[Extracted records]
+++
(* ===== verification/Tty.v ===== *)
(** * The text terminal (kernel/tty.c, vga.h, pc_font.h; libc/stdio/putchar.c)

    A grid of characters kept in a heap buffer of [TERMINAL_HEIGHT] lines of
    [TERMINAL_WIDTH + 1] bytes, rendered glyph by glyph into the framebuffer.
    The buffer, the framebuffer and the font are bytes of one store; the two
    kernel calls that provide memory ([map_mmio] and [alloc]) are an
    interface, [MemSource].  Calls of [log] are not modelled. *)
From S2P Require Import Prelude.
From S2P Require Import Layout.
From S2P Require Import Libc.

(** What the terminal asks of [map_mmio] and [alloc], over a store of bytes
    and an environment [E]: a null pointer, or fresh bytes. *)
Class MemSource (E : Type) := {
  src_map_mmio : Z → Z → Z → bool → M (mem * E) Z;
  src_alloc : Z → M (mem * E) Z;
}.

(** The new bytes [[p, p+n)] were not there before, and no other byte changed. *)
Definition fresh_bytes (m m' : mem) (p n : Z) : Prop :=
  (∀ i, 0 ≤ i < n → m !! (p + i) = None ∧ is_Some (m' !! (p + i))) ∧
  (∀ a, ¬ (p ≤ a < p + n) → m' !! a = m !! a).

Class MemSourceLaws (E : Type) `{!MemSource E} := {
  src_map_mmio_ok vmm pa n w m e p m' e' : src_map_mmio vmm pa n w (m, e) = Done (p, (m', e')) →
    p ≠ 0 → fresh_bytes m m' p n;
  src_alloc_ok n m e p m' e' : src_alloc n (m, e) = Done (p, (m', e')) → p ≠ 0 → fresh_bytes m m' p n;
}.

(** [struct pc_font], the header of a PSF font. *)
Record pc_font := mk_font {
  magic : Z; version : Z; headersize : Z; fflags : Z; numglyph : Z;
  bytesperglyph : Z; f_height : Z; f_width : Z;
}.

(** The fields of [struct framebuffer] that the terminal uses. *)
Record framebuffer := mk_fb { fb_addr : Z; pitch : Z; fb_width : Z; fb_height : Z; bpp : Z }.

Record tty (E : Type) := mk_tty {
  tm : mem; tenv : E;
  display : framebuffer; font_start : Z;
  TERMINAL_WIDTH : Z; TERMINAL_HEIGHT : Z;
  row : Z; column : Z; fg : Z; bg : Z; tty_buffer : Z;
}.
Arguments mk_tty {E}.
Arguments tm {E}.
Arguments tenv {E}.
Arguments display {E}.
Arguments font_start {E}.
Arguments TERMINAL_WIDTH {E}.
Arguments TERMINAL_HEIGHT {E}.
Arguments row {E}.
Arguments column {E}.
Arguments fg {E}.
Arguments bg {E}.
Arguments tty_buffer {E}.

Definition set_tm {E} (m : mem) (s : tty E) := mk_tty m (tenv s) (display s) (font_start s)
  (TERMINAL_WIDTH s) (TERMINAL_HEIGHT s) (row s) (column s) (fg s) (bg s) (tty_buffer s).
Definition set_row {E} (v : Z) (s : tty E) := mk_tty (tm s) (tenv s) (display s) (font_start s)
  (TERMINAL_WIDTH s) (TERMINAL_HEIGHT s) v (column s) (fg s) (bg s) (tty_buffer s).
Definition set_column {E} (v : Z) (s : tty E) := mk_tty (tm s) (tenv s) (display s) (font_start s)
  (TERMINAL_WIDTH s) (TERMINAL_HEIGHT s) (row s) v (fg s) (bg s) (tty_buffer s).

(** A store of a 32-bit word, little endian. *)
Definition st32 (a v : Z) : MEM unit :=
  stb a (v mod 256);; stb (a + 1) (v / 256 mod 256);;
  stb (a + 2) (v / 65536 mod 256);; stb (a + 3) (v / 16777216 mod 256).

(** [char] is signed. *)
Definition to_char (b : Z) : Z := if decide (b < 128) then b else b - 256.

Section tty.
Context {E : Type} `{!MemSource E}.
(** The font file linked into the kernel: its address and its header. *)
Context (_binary_font_psfu_start : Z) (font : pc_font).
Abbreviation TTY := (M (tty E)).

Definition on_mem {A} : MEM A → TTY A := zoom tm set_tm.
Definition on_sys {A} : M (mem * E) A → TTY A :=
  zoom (λ s, (tm s, tenv s)) (λ '(m, e) s, mk_tty m e (display s) (font_start s)
    (TERMINAL_WIDTH s) (TERMINAL_HEIGHT s) (row s) (column s) (fg s) (bg s) (tty_buffer s)).

Definition terminal_clear : TTY Z :=
  s ← get;
  if decide (fb_addr (display s) = 0) then mret 1 else
  on_mem (memset (tty_buffer s) 0 (TERMINAL_HEIGHT s *64 (TERMINAL_WIDTH s +64 1)));;
  on_mem (memset (fb_addr (display s)) 0 (w32 (pitch (display s) * fb_height (display s))));;
  mret 0.

Definition terminal_initialize (fb : framebuffer) : TTY Z :=
  vaddr ← on_sys (src_map_mmio 0 (fb_addr fb) (w32 (pitch fb * fb_height fb)) true);
  if decide (vaddr = 0) then
    modify (λ s, mk_tty (tm s) (tenv s) fb (font_start s) (TERMINAL_WIDTH s) (TERMINAL_HEIGHT s)
      (row s) (column s) (fg s) (bg s) (tty_buffer s));; mret 1
  else
  let h := fb_height fb / w32 (f_height font + 1) in
  let w := fb_width fb / w32 (f_width font + 1) in
  buf ← on_sys (src_alloc (h *64 (w +64 1)));
  modify (λ s, mk_tty (tm s) (tenv s) (mk_fb vaddr (pitch fb) (fb_width fb) (fb_height fb) (bpp fb))
    (_binary_font_psfu_start + headersize font) w h 0 0 (w16 0xFFFFFF) 0 buf);;
  terminal_clear.

(** [terminal_render_char]: bits of a glyph byte, bytes of a glyph line, lines. *)
Fixpoint render_bits (n : nat) (s : tty E) (x i line glyph off : Z) : MEM unit :=
  match n with
  | O => mret tt
  | S n =>
      if decide (x + i >= f_width font) then mret tt else
      b ← ldb (glyph + off);
      st32 (line + w32 ((x + i) * (bpp (display s) / 8)))
        (if decide (Z.land b (Z.shiftr 0x80 i) ≠ 0) then fg s else bg s);;
      render_bits n s x (i + 1) line glyph off
  end.

Fixpoint render_bytes (fuel : nat) (s : tty E) (x line glyph off : Z) : MEM unit :=
  if decide (x < f_width font) then
    match fuel with
    | O => out_of_fuel
    | S fuel =>
        render_bits 8 s x 0 line glyph off;;
        render_bytes fuel s (x + 8) line glyph (w8 (off + 1))
    end
  else mret tt.

Fixpoint render_lines (n : nat) (s : tty E) (y x_org y_org glyph : Z) : MEM unit :=
  match n with
  | O => mret tt
  | S n =>
      render_bytes (Z.to_nat (f_width font)) s 0 (fb_addr (display s) + y_org + x_org) glyph
        (w8 (ceildiv (f_width font) 8 * y));;
      render_lines n s (y + 1) x_org (y_org + pitch (display s)) glyph
  end.

Definition terminal_render_char (s : tty E) (x_org y_org c : Z) : MEM unit :=
  let font_char := font_start s + w32 (c * bytesperglyph font) in
  render_lines (Z.to_nat (f_height font)) s 0 x_org y_org font_char.

(** The body of the loops of [terminal_render]. *)
Definition render_cell (s : tty E) (x y : Z) : MEM unit :=
  let y0 := y *64 w32 (f_height font + 1) *64 pitch (display s) in
  let x0 := x *64 w32 (f_width font + 1) *64 (bpp (display s) / 8) in
  b ← ldb (tty_buffer s + (x + y * (TERMINAL_WIDTH s + 1)));
  let c := to_char b in
  if decide (0x20 ≤ c ∧ c < 0x7F) then terminal_render_char s x0 y0 c else
  let c := if decide (c = 0 ∨ c = 10) then 32 else c in
  terminal_render_char s x0 y0 c.

Definition terminal_render : TTY unit :=
  s ← get;
  on_mem (for_up (Z.to_nat (TERMINAL_HEIGHT s)) 0 (λ y,
    for_up (Z.to_nat (TERMINAL_WIDTH s)) 0 (λ x, render_cell s x y))).

(** [tty_buffer[c + r * (TERMINAL_WIDTH + 1)]]. *)
Definition cell (s : tty E) (r c : Z) : Z := tty_buffer s + (c + r * (TERMINAL_WIDTH s + 1)).
Definition store_cell (v : Z) : TTY unit :=
  s ← get; on_mem (stb (cell s (row s) (column s)) v).

Definition terminal_move_up : TTY unit :=
  s ← get;
  on_mem (for_up (Z.to_nat (TERMINAL_HEIGHT s - 1)) 1 (λ y,
    memcpy (cell s (y - 1) 0) (cell s y 0) (TERMINAL_WIDTH s + 1);; mret tt));;
  let y := Z.max 1 (TERMINAL_HEIGHT s) in
  on_mem (memset (cell s (y - 1) 0) 0 (TERMINAL_WIDTH s + 1));;
  terminal_render.

Definition terminal_return : TTY unit :=
  store_cell 10;;
  s ← get;
  modify (set_row (row s + 1));;
  (if decide (row s + 1 = TERMINAL_HEIGHT s) then
     terminal_move_up;;
     s ← get; modify (set_row (row s - 1))
   else mret tt);;
  modify (set_column 0).

Definition terminal_putchar (c : Z) : TTY unit :=
  s ← get;
  (if decide (column s = TERMINAL_WIDTH s) then terminal_return else mret tt);;
  store_cell c;;
  s ← get;
  modify (set_column (column s + 1)).

(** The search of [terminal_backspace] for the end of the line above; it ends
    at a newline or leaves memory, so the number of bytes bounds it. *)
Fixpoint backspace_loop (fuel : nat) : TTY unit :=
  s ← get;
  b ← on_mem (ldb (tty_buffer s + (column s + row s * (TERMINAL_WIDTH s - 1))));
  if decide (b = 10) then mret tt else
  match fuel with
  | O => out_of_fuel
  | S fuel => modify (set_column (column s + 1));; backspace_loop fuel
  end.

Definition terminal_backspace : TTY unit :=
  s ← get;
  if decide (column s ≠ 0) then
    modify (set_column (column s - 1));;
    terminal_putchar 0;;
    s ← get; modify (set_column (column s - 1))
  else if decide (row s ≠ 0) then
    modify (set_row (row s - 1));;
    modify (set_column 0);;
    backspace_loop (size (tm s))
  else mret tt.

Definition terminal_write (data : Z) : TTY unit :=
  s ← get;
  if decide (fb_addr (display s) = 0) then mret tt else
  (if decide (0x20 ≤ data ∧ data < 0x7F) then terminal_putchar data else mret tt);;
  (if decide (data = 8) then terminal_backspace;; store_cell 0
   else if decide (data = 9) then mret tt
   else if decide (data = 10) then store_cell data;; terminal_return
   else mret tt);;
  terminal_render.

Fixpoint writestring_loop (fuel : nat) (data i : Z) : TTY unit :=
  b ← on_mem (ldb (data + i));
  if decide (b = 0) then mret tt else
  match fuel with
  | O => out_of_fuel
  | S fuel => terminal_write b;; writestring_loop fuel data (i + 1)
  end.
Definition terminal_writestring (data : Z) : TTY unit :=
  s ← get; writestring_loop (size (tm s)) data 0.

(** libc/stdio/putchar.c, as compiled into the kernel. *)
Definition putchar (c : Z) : TTY Z := terminal_write c;; mret c.

End tty.

(** ** Rendering

    [touches lo n m m']: no byte outside [[lo, lo+n)] changed, none went away. *)
Definition touches (lo n : Z) (m m' : mem) : Prop :=
  (∀ a, ¬ (lo ≤ a < lo + n) → m' !! a = m !! a) ∧ (∀ a, is_Some (m !! a) → is_Some (m' !! a)).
+++
§ Task requirements
Exactly the lines from the one holding "data (i + 1)" through the end of the records above are to be returned, and nothing else.

§ Answer to this exercise
  | S fuel => terminal_write b;; writestring_loop fuel data (i + 1)
  end.
Definition terminal_writestring (data : Z) : TTY unit :=
  s ← get; writestring_loop (size (tm s)) data 0.

(** libc/stdio/putchar.c, as compiled into the kernel. *)
Definition putchar (c : Z) : TTY Z := terminal_write c;; mret c.

End tty.

(** ** Rendering

    [touches lo n m m']: no byte outside [[lo, lo+n)] changed, none went away. *)
Definition touches (lo n : Z) (m m' : mem) : Prop :=
  (∀ a, ¬ (lo ≤ a < lo + n) → m' !! a = m !! a) ∧ (∀ a, is_Some (m !! a) → is_Some (m' !! a)).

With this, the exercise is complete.